(* ===== verification/AbaFreeList.v ===== *)
(** * ListOfABAFreeId (fiber/list_of_abafree_id.h)

    The list of identifiers that is kept for error notifications: blocks of
    BLOCK_SIZE positions in a chain that starts at the member _head_block.
    An identifier is never removed; its position is taken by a later add() once
    it is the initial value or does not exist any more.

    The blocks are in a store indexed by their addresses, [head_block] being
    that of _head_block; an [Id*] is a block's address and an index.  Whether an
    identifier exists is an argument of the calls that ask, and so is what
    operator new gives.  The model's state is the object; reading a missing
    block is undefined behaviour. *)

From S2P Require Import Prelude.

Module AbaFreeList.

Definition EAGAIN : Z := 11.
Definition ENOMEM : Z := 12.

Record IdBlock (Id : Type) := mkIdBlock { ids : list Id; next : option nat }.
Arguments mkIdBlock {Id}.
Arguments ids {Id}.
Arguments next {Id}.

Record ListOfABAFreeId (Id : Type) := mkList {
  _blocks : gmap nat (IdBlock Id);
  _cur_block : nat;
  _cur_index : Z;
  _nblock : Z }.
Arguments mkList {Id}.
Arguments _blocks {Id}.
Arguments _cur_block {Id}.
Arguments _cur_index {Id}.
Arguments _nblock {Id}.

Definition head_block : nat := 0.

Section Ops.
Context {Id : Type} {Id_dec : EqDecision Id}.
(** IdTraits::BLOCK_SIZE, MAX_ENTRIES and ID_INIT. *)
Context (BLOCK_SIZE MAX_ENTRIES : Z) (ID_INIT : Id).

Abbreviation B := (Z.to_nat BLOCK_SIZE).
Abbreviation store := (gmap nat (IdBlock Id)).

Definition ctor : ListOfABAFreeId Id :=
  mkList {[head_block := mkIdBlock (replicate B ID_INIT) None]} head_block 0 1.

(** The loop that deletes the blocks after the head; [fuel]: its iterations. *)
Fixpoint delete_chain (fuel : nat) (p : option nat) (h : store) : option store :=
  match p with
  | None => Some h
  | Some a =>
      match fuel with
      | O => None
      | S fuel => saved ← h !! a; delete_chain fuel (next saved) (delete a h)
      end
  end.

(** The store that is left. *)
Definition dtor (st : ListOfABAFreeId Id) : option store :=
  hd ← _blocks st !! head_block;
  h ← delete_chain (size (_blocks st)) (next hd) (_blocks st);
  Some (<[head_block := mkIdBlock (ids hd) None]> h).

Abbreviation Op := (M (ListOfABAFreeId Id)).

Definition set_blocks (h : store) (st : ListOfABAFreeId Id) : ListOfABAFreeId Id :=
  mkList h (_cur_block st) (_cur_index st) (_nblock st).

(** [*p] of an [Id*]. *)
Definition cell (h : store) (p : nat * Z) : option Id :=
  b ← h !! p.1; ids b !! Z.to_nat p.2.

Definition read (p : nat * Z) : Op Id := st ← get; lift (cell (_blocks st) p).

Definition write (p : nat * Z) (v : Id) : Op () :=
  st ← get;
  b ← lift (_blocks st !! p.1);
  if decide (Z.to_nat p.2 < length (ids b))%nat then
    modify (set_blocks (<[p.1 := mkIdBlock (<[Z.to_nat p.2 := v]> (ids b)) (next b)]> (_blocks st)))
  else undefined.

(** [_cur_block->ids + _cur_index] *)
Definition cur_pos (st : ListOfABAFreeId Id) : nat * Z := (_cur_block st, _cur_index st).

Definition forward_index : Op () :=
  st ← get;
  let i := u32 (_cur_index st + 1) in
  if BLOCK_SIZE <=? i then
    b ← lift (_blocks st !! _cur_block st);
    modify (fun st => mkList (_blocks st) (default head_block (next b)) 0 (_nblock st))
  else modify (fun st => mkList (_blocks st) (_cur_block st) i (_nblock st)).

(** The scan for a free position: [None] when it was found and taken, the [n]
    positions that are in use otherwise. *)
Fixpoint scan (exists_ : Id -> bool) (id : Id) (n : nat) : Op (option (list (nat * Z))) :=
  match n with
  | O => mret (Some [])
  | S n =>
      st ← get;
      let pos := cur_pos st in
      forward_index;;
      v ← read pos;
      if bool_decide (v = ID_INIT) || negb (exists_ v) then write pos id;; mret None
      else
        r ← scan exists_ id n;
        mret (cons pos <$> r)
  end.

(** The new block takes the current block's positions from _cur_index on. *)
Definition insert_block (new_block : nat) : Op () :=
  st ← get;
  c ← lift (_blocks st !! _cur_block st);
  let i := Z.to_nat (_cur_index st) in
  match _blocks st !! new_block with
  | Some _ => undefined (* operator new gives a fresh address *)
  | None =>
      modify (fun st =>
        mkList
          (<[new_block := mkIdBlock (replicate i ID_INIT ++ drop i (ids c)) (next c)]>
            (<[_cur_block st := mkIdBlock (take i (ids c) ++ replicate (B - i) ID_INIT) (Some new_block)]>
              (_blocks st)))
          (_cur_block st) (_cur_index st) (u32 (_nblock st + 1)))
  end.

Definition scatter (saved_pos : list (nat * Z)) (id : Id) : Op () :=
  match saved_pos with
  | [_; p1; p2; p3] =>
      st ← get; v2 ← read p2; write (cur_pos st) v2;;
      v1 ← read p1; write p2 v1;;
      write p1 ID_INIT;;
      forward_index;;
      forward_index;;
      st ← get; v3 ← read p3; write (cur_pos st) v3;;
      write p3 ID_INIT;;
      forward_index;;
      st ← get; write (cur_pos st) id;;
      forward_index
  | _ => undefined
  end.

(** [new_]: the result of new (std::nothrow) IdBlock. *)
Definition add (exists_ : Id -> bool) (new_ : option nat) (id : Id) : Op Z :=
  r ← scan exists_ id 4;
  match r with
  | None => mret 0
  | Some saved_pos =>
      st ← get;
      if MAX_ENTRIES <? u64 (_nblock st * BLOCK_SIZE) then mret EAGAIN
      else
        match new_ with
        | None => mret ENOMEM
        | Some new_block => insert_block new_block;; scatter saved_pos id;; mret 0
        end
  end.

(** apply(fn): [fn] acts on a world [W] and may change the identifier that it is
    given; [exists_] asks that world. *)
Section Apply.
Context {W : Type} (exists_ : W -> Id -> bool) (fn : Id -> W -> option (Id * W)).

Fixpoint apply_ids (l : list Id) (w : W) : option (list Id * W) :=
  match l with
  | [] => Some ([], w)
  | v :: l =>
      '(v, w) ← (if negb (bool_decide (v = ID_INIT)) && exists_ w v then fn v w else Some (v, w));
      '(l, w) ← apply_ids l w;
      Some (v :: l, w)
  end.

Fixpoint apply_chain (fuel : nat) (p : option nat) (h : store) (w : W) : option (store * W) :=
  match p with
  | None => Some (h, w)
  | Some a =>
      match fuel with
      | O => None
      | S fuel =>
          b ← h !! a;
          '(l, w) ← apply_ids (ids b) w;
          apply_chain fuel (next b) (<[a := mkIdBlock l (next b)]> h) w
      end
  end.

Definition apply (w : W) (st : ListOfABAFreeId Id) : option (W * ListOfABAFreeId Id) :=
  '(h, w) ← apply_chain (size (_blocks st)) (Some head_block) (_blocks st) w;
  Some (w, set_blocks h st).
End Apply.

(** The counts written, one per level, and what is returned. *)
Definition get_sizes (n : Z) (st : ListOfABAFreeId Id) : list Z * Z :=
  if n =? 0 then ([], 0) else ([u64 (_nblock st * BLOCK_SIZE)], 1).

(** ** The chain and what it holds *)

Fixpoint links (h : store) (p : option nat) (l : list nat) : Prop :=
  match l with
  | [] => p = None
  | a :: l => p = Some a /\ exists b, h !! a = Some b /\ links h (next b) l
  end.

Definition ids_at (h : store) (a : nat) : list Id := default [] (ids <$> h !! a).
Definition contents (h : store) (l : list nat) : list Id := concat (map (ids_at h) l).

(** The chain is [l]: every block is in it once, with BLOCK_SIZE positions, and
    the chain never has more than one block above MAX_ENTRIES. *)
Record Wf (st : ListOfABAFreeId Id) (l : list nat) : Prop := mkWf {
  wf_links : links (_blocks st) (Some head_block) l;
  wf_nodup : NoDup l;
  wf_dom : forall a, is_Some (_blocks st !! a) <-> a ∈ l;
  wf_len : forall a b, _blocks st !! a = Some b -> length (ids b) = B;
  wf_cur : _cur_block st ∈ l;
  wf_ix : 0 <= _cur_index st < BLOCK_SIZE;
  wf_nblock : _nblock st = zlen l;
  wf_max : (zlen l - 1) * BLOCK_SIZE <= MAX_ENTRIES }.

Context (Hbs : 8 <= BLOCK_SIZE) (Hmax : 0 <= MAX_ENTRIES) (Hsmall : MAX_ENTRIES + 2 * BLOCK_SIZE < 2 ^ 32).

Lemma links_lookup h l : forall p a, links h p l -> a ∈ l -> exists b, h !! a = Some b /\
  (forall q, next b = Some q -> q ∈ l).
Proof.
  induction l as [|c l IH]; intros p a Hl Ha; [by apply not_elem_of_nil in Ha|].
  destruct Hl as (-> & b & Hb & Hl). apply elem_of_cons in Ha as [->|Ha].
  - exists b. split; [done|]. intros q Hq. destruct l as [|d l]; cbn in Hl; [congruence|].
    destruct Hl as (E & _). rewrite Hq in E. injection E as ->. set_solver.
  - destruct (IH _ _ Hl Ha) as (b' & Hb' & Hn). exists b'. split; [done|]. intros q Hq. specialize (Hn q Hq). set_solver.
Qed.

(** An update that keeps the link. *)
Lemma links_insert h a b b' l : h !! a = Some b -> next b' = next b -> forall p,
  links h p l -> links (<[a := b']> h) p l.
Proof.
  intros Ha Hn. induction l as [|c l IH]; intros p; cbn; [done|].
  intros (-> & x & Hx & Hl). split; [done|]. destruct (decide (a = c)) as [<-|Hne].
  - exists b'. rewrite lookup_insert_eq. split; [done|]. rewrite Ha in Hx. simplify_eq. rewrite Hn. by apply IH.
  - exists x. rewrite lookup_insert_ne by done. split; [done|]. by apply IH.
Qed.

Lemma contents_frame h a b l : a ∉ l -> contents (<[a := b]> h) l = contents h l.
Proof.
  intros Ha. unfold contents. f_equal. apply map_ext_in. intros c Hc. unfold ids_at.
  rewrite lookup_insert_ne; [done|]. intros ->. by apply Ha, list_elem_of_In.
Qed.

- - - - -

_THE TASK_: Would you transcribe exactly the lines from the one containing "destruct Hl as (E" to the end of the material, and leave out the rest?

_WORKED SOLUTION_:
    destruct Hl as (E & _). rewrite Hq in E. injection E as ->. set_solver.
  - destruct (IH _ _ Hl Ha) as (b' & Hb' & Hn). exists b'. split; [done|]. intros q Hq. specialize (Hn q Hq). set_solver.
Qed.

(** An update that keeps the link. *)
Lemma links_insert h a b b' l : h !! a = Some b -> next b' = next b -> forall p,
  links h p l -> links (<[a := b']> h) p l.
Proof.
  intros Ha Hn. induction l as [|c l IH]; intros p; cbn; [done|].
  intros (-> & x & Hx & Hl). split; [done|]. destruct (decide (a = c)) as [<-|Hne].
  - exists b'. rewrite lookup_insert_eq. split; [done|]. rewrite Ha in Hx. simplify_eq. rewrite Hn. by apply IH.
  - exists x. rewrite lookup_insert_ne by done. split; [done|]. by apply IH.
Qed.

Lemma contents_frame h a b l : a ∉ l -> contents (<[a := b]> h) l = contents h l.
Proof.
  intros Ha. unfold contents. f_equal. apply map_ext_in. intros c Hc. unfold ids_at.
  rewrite lookup_insert_ne; [done|]. intros ->. by apply Ha, list_elem_of_In.
Qed.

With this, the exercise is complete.